#### Problem details
Gather, from the listing beneath this task, every line holding the string "parts".

#### Data to process
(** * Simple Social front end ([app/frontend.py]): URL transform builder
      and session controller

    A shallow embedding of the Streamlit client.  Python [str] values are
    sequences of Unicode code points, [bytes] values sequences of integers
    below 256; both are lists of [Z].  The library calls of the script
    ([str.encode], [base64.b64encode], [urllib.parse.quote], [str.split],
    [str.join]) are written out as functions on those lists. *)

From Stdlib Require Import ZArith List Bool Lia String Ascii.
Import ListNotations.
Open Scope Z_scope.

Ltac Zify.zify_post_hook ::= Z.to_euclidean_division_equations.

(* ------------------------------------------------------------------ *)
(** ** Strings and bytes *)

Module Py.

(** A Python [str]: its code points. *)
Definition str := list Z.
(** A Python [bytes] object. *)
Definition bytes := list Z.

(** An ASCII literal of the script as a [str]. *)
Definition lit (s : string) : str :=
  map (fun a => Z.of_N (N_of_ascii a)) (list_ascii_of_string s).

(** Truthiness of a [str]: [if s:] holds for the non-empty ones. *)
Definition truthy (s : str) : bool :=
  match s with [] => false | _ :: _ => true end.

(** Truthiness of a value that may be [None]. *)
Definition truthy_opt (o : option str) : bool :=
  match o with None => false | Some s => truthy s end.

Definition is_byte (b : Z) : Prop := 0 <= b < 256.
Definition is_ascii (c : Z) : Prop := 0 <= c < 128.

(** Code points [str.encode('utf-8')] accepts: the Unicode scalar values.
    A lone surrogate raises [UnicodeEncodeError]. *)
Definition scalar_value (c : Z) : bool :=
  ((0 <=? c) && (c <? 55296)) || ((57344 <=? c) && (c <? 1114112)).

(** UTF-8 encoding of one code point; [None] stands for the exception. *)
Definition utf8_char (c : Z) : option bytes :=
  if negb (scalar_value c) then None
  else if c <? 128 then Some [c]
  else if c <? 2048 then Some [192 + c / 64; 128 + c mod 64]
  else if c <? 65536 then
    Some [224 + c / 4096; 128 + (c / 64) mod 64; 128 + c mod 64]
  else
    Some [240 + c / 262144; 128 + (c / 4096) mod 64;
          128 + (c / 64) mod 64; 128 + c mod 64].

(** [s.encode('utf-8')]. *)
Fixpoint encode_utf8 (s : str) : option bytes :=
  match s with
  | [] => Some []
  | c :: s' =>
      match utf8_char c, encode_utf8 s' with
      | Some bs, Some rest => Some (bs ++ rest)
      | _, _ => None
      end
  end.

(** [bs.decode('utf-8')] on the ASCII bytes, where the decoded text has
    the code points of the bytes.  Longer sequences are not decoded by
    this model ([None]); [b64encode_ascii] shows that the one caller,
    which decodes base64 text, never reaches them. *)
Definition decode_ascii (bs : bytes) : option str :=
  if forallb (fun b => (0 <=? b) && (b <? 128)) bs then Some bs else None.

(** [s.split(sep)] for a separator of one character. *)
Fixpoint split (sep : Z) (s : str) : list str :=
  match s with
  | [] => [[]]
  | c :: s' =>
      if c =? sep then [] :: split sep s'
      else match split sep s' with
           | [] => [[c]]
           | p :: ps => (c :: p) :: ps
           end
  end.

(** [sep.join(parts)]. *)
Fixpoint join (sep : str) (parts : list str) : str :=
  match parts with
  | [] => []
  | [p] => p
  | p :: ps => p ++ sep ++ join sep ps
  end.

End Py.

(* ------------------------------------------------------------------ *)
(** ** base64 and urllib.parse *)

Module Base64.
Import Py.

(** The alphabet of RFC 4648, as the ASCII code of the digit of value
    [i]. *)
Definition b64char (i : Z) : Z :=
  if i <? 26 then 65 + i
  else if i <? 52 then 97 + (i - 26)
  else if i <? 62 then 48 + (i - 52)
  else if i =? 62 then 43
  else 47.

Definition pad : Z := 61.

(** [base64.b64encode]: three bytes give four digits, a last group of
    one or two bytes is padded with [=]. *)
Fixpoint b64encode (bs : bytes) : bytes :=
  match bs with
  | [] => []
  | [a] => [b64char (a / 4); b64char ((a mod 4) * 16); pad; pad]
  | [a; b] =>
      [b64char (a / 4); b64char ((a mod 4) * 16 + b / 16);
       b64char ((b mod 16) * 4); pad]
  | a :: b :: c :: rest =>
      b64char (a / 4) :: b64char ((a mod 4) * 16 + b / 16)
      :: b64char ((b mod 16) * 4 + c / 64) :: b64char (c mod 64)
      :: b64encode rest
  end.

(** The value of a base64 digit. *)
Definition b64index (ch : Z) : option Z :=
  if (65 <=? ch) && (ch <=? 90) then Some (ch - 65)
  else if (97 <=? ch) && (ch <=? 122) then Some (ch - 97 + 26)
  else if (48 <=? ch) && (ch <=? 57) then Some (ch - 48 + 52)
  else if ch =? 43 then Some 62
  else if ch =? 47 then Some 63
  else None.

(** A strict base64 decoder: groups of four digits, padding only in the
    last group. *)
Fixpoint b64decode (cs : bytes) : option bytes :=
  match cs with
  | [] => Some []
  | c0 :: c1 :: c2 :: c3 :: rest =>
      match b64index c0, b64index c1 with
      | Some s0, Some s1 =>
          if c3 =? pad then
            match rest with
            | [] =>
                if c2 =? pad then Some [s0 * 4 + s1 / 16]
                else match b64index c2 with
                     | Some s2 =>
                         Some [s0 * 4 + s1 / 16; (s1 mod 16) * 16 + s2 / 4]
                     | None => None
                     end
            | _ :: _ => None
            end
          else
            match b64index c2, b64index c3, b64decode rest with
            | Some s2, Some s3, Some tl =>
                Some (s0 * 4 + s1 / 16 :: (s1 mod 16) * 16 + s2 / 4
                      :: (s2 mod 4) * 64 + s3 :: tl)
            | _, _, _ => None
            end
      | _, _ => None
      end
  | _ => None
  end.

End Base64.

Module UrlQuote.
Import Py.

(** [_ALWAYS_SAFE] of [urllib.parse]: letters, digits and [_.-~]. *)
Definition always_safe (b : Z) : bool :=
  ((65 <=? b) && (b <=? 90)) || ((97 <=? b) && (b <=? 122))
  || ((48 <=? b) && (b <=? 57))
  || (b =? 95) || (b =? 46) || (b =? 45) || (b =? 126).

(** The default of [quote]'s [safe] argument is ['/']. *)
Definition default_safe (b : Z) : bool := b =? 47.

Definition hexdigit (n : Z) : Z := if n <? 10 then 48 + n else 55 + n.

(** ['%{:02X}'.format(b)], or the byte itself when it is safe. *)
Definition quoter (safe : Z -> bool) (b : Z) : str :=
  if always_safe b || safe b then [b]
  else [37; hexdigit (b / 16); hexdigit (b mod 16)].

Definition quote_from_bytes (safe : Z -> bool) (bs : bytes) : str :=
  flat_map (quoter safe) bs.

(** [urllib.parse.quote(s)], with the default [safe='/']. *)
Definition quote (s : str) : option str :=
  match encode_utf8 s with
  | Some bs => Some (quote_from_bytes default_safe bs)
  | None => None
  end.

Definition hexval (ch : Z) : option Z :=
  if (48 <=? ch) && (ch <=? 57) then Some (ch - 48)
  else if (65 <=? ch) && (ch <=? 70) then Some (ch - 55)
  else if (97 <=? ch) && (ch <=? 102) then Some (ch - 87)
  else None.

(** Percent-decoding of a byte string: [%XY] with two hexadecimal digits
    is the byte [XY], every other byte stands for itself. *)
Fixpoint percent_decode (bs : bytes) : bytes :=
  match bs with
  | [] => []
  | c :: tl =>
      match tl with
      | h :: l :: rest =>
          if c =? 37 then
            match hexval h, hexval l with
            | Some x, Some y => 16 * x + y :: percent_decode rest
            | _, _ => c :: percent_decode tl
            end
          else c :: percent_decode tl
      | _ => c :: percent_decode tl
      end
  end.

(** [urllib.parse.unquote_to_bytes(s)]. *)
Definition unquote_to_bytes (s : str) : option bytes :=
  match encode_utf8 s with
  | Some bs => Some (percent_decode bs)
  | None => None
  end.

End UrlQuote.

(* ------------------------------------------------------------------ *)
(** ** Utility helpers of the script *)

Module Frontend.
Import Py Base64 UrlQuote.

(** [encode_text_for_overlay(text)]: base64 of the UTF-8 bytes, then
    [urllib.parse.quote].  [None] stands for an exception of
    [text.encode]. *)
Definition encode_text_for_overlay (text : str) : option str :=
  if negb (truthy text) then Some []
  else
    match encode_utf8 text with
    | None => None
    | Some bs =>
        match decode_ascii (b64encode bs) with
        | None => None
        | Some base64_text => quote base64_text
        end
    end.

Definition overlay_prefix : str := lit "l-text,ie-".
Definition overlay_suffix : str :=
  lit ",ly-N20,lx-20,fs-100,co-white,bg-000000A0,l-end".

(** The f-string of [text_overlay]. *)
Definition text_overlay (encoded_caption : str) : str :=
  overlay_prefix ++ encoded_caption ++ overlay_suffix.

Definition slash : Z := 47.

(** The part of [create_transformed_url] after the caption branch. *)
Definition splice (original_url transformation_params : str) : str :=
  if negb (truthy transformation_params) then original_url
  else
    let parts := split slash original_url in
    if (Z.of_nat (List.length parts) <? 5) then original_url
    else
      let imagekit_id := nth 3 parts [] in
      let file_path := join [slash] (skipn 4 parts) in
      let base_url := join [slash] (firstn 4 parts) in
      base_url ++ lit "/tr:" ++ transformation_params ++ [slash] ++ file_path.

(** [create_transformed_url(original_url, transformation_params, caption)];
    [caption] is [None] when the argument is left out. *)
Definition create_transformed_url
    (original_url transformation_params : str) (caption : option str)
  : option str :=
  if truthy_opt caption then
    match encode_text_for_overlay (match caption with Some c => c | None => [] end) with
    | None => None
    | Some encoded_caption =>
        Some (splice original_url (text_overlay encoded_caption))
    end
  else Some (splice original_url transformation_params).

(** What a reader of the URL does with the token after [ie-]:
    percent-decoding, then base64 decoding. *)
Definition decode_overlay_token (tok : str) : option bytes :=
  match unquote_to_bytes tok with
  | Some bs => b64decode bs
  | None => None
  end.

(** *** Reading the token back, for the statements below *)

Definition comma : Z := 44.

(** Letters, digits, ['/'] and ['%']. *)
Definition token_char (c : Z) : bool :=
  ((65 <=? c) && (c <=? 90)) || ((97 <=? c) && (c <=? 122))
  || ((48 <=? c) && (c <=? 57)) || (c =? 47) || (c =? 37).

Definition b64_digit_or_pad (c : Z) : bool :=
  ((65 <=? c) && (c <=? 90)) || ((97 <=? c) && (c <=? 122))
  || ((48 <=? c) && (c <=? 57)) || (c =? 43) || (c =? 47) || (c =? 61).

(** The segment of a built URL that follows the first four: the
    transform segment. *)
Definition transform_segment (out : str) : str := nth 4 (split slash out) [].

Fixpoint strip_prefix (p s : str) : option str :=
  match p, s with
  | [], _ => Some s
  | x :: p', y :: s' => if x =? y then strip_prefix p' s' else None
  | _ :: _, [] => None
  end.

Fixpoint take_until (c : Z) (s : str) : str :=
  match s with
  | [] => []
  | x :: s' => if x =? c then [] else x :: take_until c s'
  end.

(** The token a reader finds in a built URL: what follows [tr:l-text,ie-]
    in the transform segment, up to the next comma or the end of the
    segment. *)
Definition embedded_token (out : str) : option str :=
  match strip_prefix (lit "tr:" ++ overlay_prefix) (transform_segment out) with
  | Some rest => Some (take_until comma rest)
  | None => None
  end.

#### Solution to the problem
(** [sep.join(parts)]. *)
Fixpoint join (sep : str) (parts : list str) : str :=
  match parts with
    let parts := split slash original_url in
    if (Z.of_nat (List.length parts) <? 5) then original_url
      let imagekit_id := nth 3 parts [] in
      let file_path := join [slash] (skipn 4 parts) in
      let base_url := join [slash] (firstn 4 parts) in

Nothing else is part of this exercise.